THE BARLEY STRIPE MOSAIC-VIRUS GAMMA-B GENE ENCODES A MULTIFUNCTIONAL CYSTEINE-RICH PROTEIN THAT AFFECTS PATHOGENESIS

Barley stripe mosaic virus contains seven genes, one of which specifies a 17-kD cysteine-rich protein, gamma b, that is known to affect virulence. To further characterize the role of gamma b in pathogenesis, we mutagenized sequences encoding amino acids within two clusters of cysteine and histidine residues in the cysteine-rich domain and a group of basic amino acids located between the clusters and determined the effects of these mutations on the symptom phenotype in barley. Three single amino acid substitutions in cluster 1 and two amino acid exchanges in the basic region caused bleached symptoms associated with pronounced elevations in accumulation of gamma b protein.
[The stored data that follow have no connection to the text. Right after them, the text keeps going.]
(* ===== verification/RaptorcastRecv.v ===== *)
(** Receiving chunks: whatever bytes arrive, the receiver goes on, and it collects
    for every message the distinct symbols that its author signed. *)

From S2P Require Import Prelude Types ValidatorSet Crypto Merkle F64 RaptorTables RaptorCode RaptorCodeProps RaptorEncoderProps.
From S2P Require Import RaptorStructs RaptorDecoder RaptorDecoderInv RaptorDecoderSteps RaptorDecoderRun RaptorRuns RaptorProps.
From S2P Require Import RaptorcastGroups Raptorcast.

#[local] Open Scope Z_scope.

(** What is relied on of the caches: a lookup finds what was put, unless it was
    evicted, and a cache without a capacity evicts nothing. *)
Class LruLaws {K V : Type} `{Countable K} (L : Lru K V) := {
  cache_view : cache K V → gmap K V;
  cache_unbounded : cache K V → Prop;
  cview_new n : cache_view (cache_new n) = ∅;
  unbounded_new : cache_unbounded (cache_new None);
  cview_get c k : (cache_get c k).1 = cache_view c !! k ∧ cache_view (cache_get c k).2 = cache_view c;
  unbounded_get c k : cache_unbounded c → cache_unbounded (cache_get c k).2;
  cview_set c k v : is_Some (cache_view c !! k) → cache_view (cache_set c k v) = <[k := v]> (cache_view c);
  unbounded_set c k v : cache_unbounded c → cache_unbounded (cache_set c k v);
  cview_push c k v k' v' : cache_view (cache_push c k v) !! k' = Some v' → (k' = k ∧ v' = v) ∨ cache_view c !! k' = Some v';
  cview_push_unbounded c k v : cache_unbounded c → cache_view (cache_push c k v) = <[k := v]> (cache_view c);
  unbounded_push c k v : cache_unbounded c → cache_unbounded (cache_push c k v);
  cview_pop c k : (cache_pop c k).1 = cache_view c !! k ∧ cache_view (cache_pop c k).2 = delete k (cache_view c);
  unbounded_pop c k : cache_unbounded c → cache_unbounded (cache_pop c k).2;
  cview_pop_lru c : match cache_pop_lru c with
                   | Some (k, v, c') => is_Some (cache_view c !! k) ∧ cache_view c' = delete k (cache_view c)
                   | None => cache_view c = ∅
                   end;
  unbounded_pop_lru c k v c' : cache_unbounded c → cache_pop_lru c = Some (k, v, c') → cache_unbounded c';
  cview_len c : cache_len c = Z.of_nat (size (cache_view c));
}.

(** * Slices *)

Lemma slice_ok {A} (l : list A) start end_ : (start <= end_ <= length l)%nat → slice l start end_ = Ret (take (end_ - start) (drop start l)).
Proof. intros H. unfold slice. by rewrite bool_decide_true. Qed.

Lemma copy_ok buf off data :
  (off + length data <= length buf)%nat → copy_from_slice buf off data = Ret (take off buf ++ data ++ drop (off + length data) buf).
Proof. intros H. unfold copy_from_slice. by rewrite bool_decide_true. Qed.

Definition is_byte (b : Z) : Prop := 0 <= b < 256.

Lemma from_le_bytes_range l : Forall is_byte l → 0 <= from_le_bytes l < 256 ^ Z.of_nat (length l).
Proof.
  induction 1 as [|b l Hb Hl IH]; [done|]. cbn [length from_le_bytes foldr]. change (foldr _ 0 l) with (from_le_bytes l).
  rewrite Nat2Z.inj_succ, Z.pow_succ_r by lia. unfold is_byte in Hb. lia.
Qed.

Lemma split_off_inv mid cursor a b :
  split_off mid cursor = Ok (a, b) → cursor = a ++ b ∧ length a = mid.
Proof. unfold split_off. case_bool_decide; [done|]. intros [= <- <-]. rewrite take_drop, length_take. split; [done|lia]. Qed.

Lemma split_siblings_inv n cursor sibs rest :
  split_siblings n cursor = Ok (sibs, rest) → cursor = concat sibs ++ rest ∧ length sibs = n ∧ Forall (λ s, length s = 20%nat) sibs.
Proof.
  revert cursor sibs rest. induction n as [|n IH]; intros cursor sibs rest Hs; cbn [split_siblings] in Hs.
  { simplify_eq. by split_and!. }
  destruct (split_off 20 cursor) as [[a b]|] eqn:Ha; [|done]. destruct (split_siblings n b) as [[sibs' rest']|] eqn:Hb; [|done].
  simplify_eq. apply split_off_inv in Ha as [-> Hlen]. apply IH in Hb as (-> & <- & Hf). cbn [concat length].
  rewrite <-app_assoc. split_and!; [done|done|by constructor].
Qed.

(** * Parsing *)

Section parse.
Context `{P : Protocol} `{SC : !SignatureCodec} `{H : Hasher}.

(** The parts of a packet. *)
Record Packet := mkPacket {
  pk_signature : bytes;
  pk_flags : Z;
  pk_epoch : bytes;
  pk_ts : bytes;
  pk_hash : bytes;
  pk_len : bytes;
  pk_siblings : list MerkleHash;
  pk_recipient : bytes;
  pk_leaf_idx : Z;
  pk_reserved : Z;
  pk_id : bytes;
  pk_chunk : bytes;
}.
In contrast, three single amino acid substitutions in cluster 2 and a mutation in the basic motif resulted in attenuated (''null'') symptoms typical of those produced when the gamma b gene is deleted. Tissue infected with these ''null'' mutants accumulated slightly elevated amounts of the gamma b protein but significantly lower levels of coat protein and the putative movement protein beta b. Genetic complementation tests revealed that cluster 1 mutations are dominant over the wild-type gamma b gene, whereas those in cluster 2 are recessive. These results highlight the pivotal role of gamma b in pathogenesis and suggest that the two cysteine-rich clusters are functionally distinct and that they affect different aspects of disease development.